Viruses mutate through small alterations within each genome to generate single-nucleotide variants, or SNVs. Sets of single-nucleotide variants that occur on a viral genome are known as haplotypes. These mutations vary from one host to the next, creating copies of the viral genome that are all slightly different from one another. Scientists believe that mutated genomes have a role to play in viral replication.
"Deep DNA sequencing has revolutionized the study of viral evolution," states William Burkholder, who led the team from the A*STAR Institute of Molecular and Cell Biology alongside scientists from Singapore, the United Kingdom and the United States. "However, it is not sensitive enough to pick up rare SNVs, find co-occurring mutations on the same genome, or organize the mutations into distinct genetic groups within the viral population. Our technique aims to resolve these issues."
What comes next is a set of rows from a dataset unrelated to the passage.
(** [data_[i] |= m] on a byte. *)
Definition or_byte (i m : Z) (w : BitWriter) : option BitWriter :=
  d ← store (data_ w) i (fun b => u8 (Z.lor b m));
  Some (mkWriter d (bit_pos_ w) (error_ w)).

(** Guard against overflow in bit arithmetic; the reservation is not observable. *)
Definition ensure_capacity (additional_bits : Z) (w : BitWriter) : BitWriter :=
  if sz (SIZE_MAX - bit_pos_ w - 7) <? additional_bits
  then set_error InvalidArgument "ensure_capacity: bit count overflow" w
  else w.

(** ** Bit-level writing *)

Definition write_bit (bit : bool) (w : BitWriter) : option BitWriter :=
  let w := ensure_capacity 1 w in
  let w := if bit_pos_ w mod 8 =? 0 then push_back 0 w else w in
  w ← (if bit then
         let byte_idx := current_byte_index w in
         let bit_in_byte := 7 - bit_pos_ w mod 8 in
         or_byte byte_idx (u8 (Z.shiftl 1 bit_in_byte)) w
       else Some w);
  Some (advance 1 w).

(** [for (i = 0; i < k; ++i) push_back(value >> ((k-1-i)*8 + rem))]: [k] counts
    the bytes left. *)
Fixpoint write_full_bytes (k : nat) (rem value : Z) (w : BitWriter) : BitWriter :=
  match k with
  | O => w
  | S k' =>
      let w := push_back (u8 (Z.shiftr value (Z.of_nat k' * 8 + rem))) w in
      write_full_bytes k' rem value (advance 8 w)
  end.

(** [for (i = k; i > 0; --i) write_bit((value >> (i-1)) & 1)]. *)
Fixpoint write_bits_down (k : nat) (value : Z) (w : BitWriter) : option BitWriter :=
  match k with
  | O => Some w
  | S k' =>
      w ← write_bit (Z.odd (Z.land (Z.shiftr value (Z.of_nat k')) 1)) w;
      write_bits_down k' value w
  end.

Definition write_bits (value count : Z) (w : BitWriter) : option BitWriter :=
  if has_error w then Some w
  else if 64 <? count then
    Some (set_error EncodingFailed
      ("write_bits: requested " +:+ pretty count +:+ " bits, max is 64") w)
  else if count =? 0 then Some w
  else
    let w := ensure_capacity count w in
    if bit_pos_ w mod 8 =? 0 then
      (* Fast path: byte-aligned position *)
      let full_bytes := count / 8 in
      let remaining_bits := count mod 8 in
      let w := write_full_bytes (Z.to_nat full_bytes) remaining_bits value w in
      write_bits_down (Z.to_nat remaining_bits) value w
    else
      (* Slow path: not byte-aligned *)
      let bits_to_align := 8 - bit_pos_ w mod 8 in
      if count <=? bits_to_align then
        let mask := u8 (Z.shiftl (Z.land value (Z.shiftl 1 count - 1)) (bits_to_align - count)) in
        w ← or_byte (current_byte_index w) mask w;
        Some (advance count w)
      else
        let top := u8 (Z.land (Z.shiftr value (count - bits_to_align))
                              (Z.shiftl 1 bits_to_align - 1)) in
        w ← or_byte (current_byte_index w) top w;
        let w := advance bits_to_align w in
        let count := count - bits_to_align in
        let full_bytes := count / 8 in
        let remaining := count mod 8 in
        let w := write_full_bytes (Z.to_nat full_bytes) remaining value w in
        if 0 <? remaining then
          let w := push_back 0 w in
          let rem := u8 (Z.shiftl (Z.land value (Z.shiftl 1 remaining - 1)) (8 - remaining)) in
          w ← or_byte (current_byte_index w) rem w;
          Some (advance remaining w)
        else Some w.

(** [static_cast<uint64_t>(value)] of an [int64_t]. *)
Definition as_u64 (v : Z) : Z := wrap 64 v.

Definition write_signed_bits (value count : Z) (w : BitWriter) : option BitWriter :=
  if has_error w then Some w else write_bits (as_u64 value) count w.

(** ** Aviation wire encodings *)

(** The digit loop shared by the BCD writers: [nibbles] decimal digits of [v]
    packed from nibble [i] up; returns the packed word and what is left of [v]. *)
Fixpoint pack_bcd (nibbles : nat) (i v raw : Z) : Z * Z :=
  match nibbles with
  | O => (raw, v)
  | S n =>
      let digit := u8 (v mod 10) in
      let raw := Z.lor raw (wrap 64 (Z.shiftl digit (i * 4))) in
      pack_bcd n (i + 1) (v / 10) raw
  end.

Definition write_bcd (value bits : Z) (w : BitWriter) : option BitWriter :=
  if has_error w then Some w
  else if negb (bits mod 4 =? 0) then
    Some (set_error EncodingFailed "write_bcd: bits not multiple of 4" w)
  else if bits =? 0 then Some w
  else if 16 <? bits / 4 then
    Some (set_error EncodingFailed "write_bcd: max 64 bits (16 BCD digits) supported" w)
  else
    let nibbles := bits / 4 in
    let '(raw, v) := pack_bcd (Z.to_nat nibbles) 0 value 0 in
    if negb (v =? 0) then
      Some (set_error EncodeConstraintViolation
        ("write_bcd: value " +:+ pretty value +:+ " too large for " +:+ pretty bits
         +:+ " bits (" +:+ pretty nibbles +:+ " digits)") w)
    else write_bits raw bits w.

(** [static_cast<uint64_t>(~value) + 1u] for a negative [int64_t]. *)
Definition abs_u64 (value : Z) : Z :=
  if value <? 0 then wrap 64 (as_u64 (Z.lnot value) + 1) else as_u64 value.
The team refined existing deep sequencing techniques by creating what they call Barcode-directed Assembly for Extra-long Sequences (or BAsE-Seq) using a low-cost, short-read sequencer. The system pinpoints exactly which mutations relate to which viral genome using barcode tagging, and can help identify long viral haplotypes with increased accuracy and sensitivity.
"The trick is to generate short fragments of DNA from long DNA templates while keeping track of where each fragment came from," explains Burkholder. "To do this, we assigned each fragment a barcode with the 'address' of its original molecule. This meant that we could reconstruct the complete DNA sequence once we had found the mutations on each fragment."
Analysis of a hepatitis B virus clinical sample using BAsE-Seq allowed the team to obtain over 9,000 viral haplotypes, giving an unprecedented view of the overall virus population structure. Based on these data, the researchers created a phylogenetic tree that illustrates the diversity of the virus within the patient sample (see image). They successfully identified unique haplotypes occurring with frequencies of 0.4 per cent and above in each patient.
"BAsE-Seq is a powerful, cost-effective approach for studying the population dynamics of DNA viruses," states Burkholder. "We will extend the technique for other viral applications in future."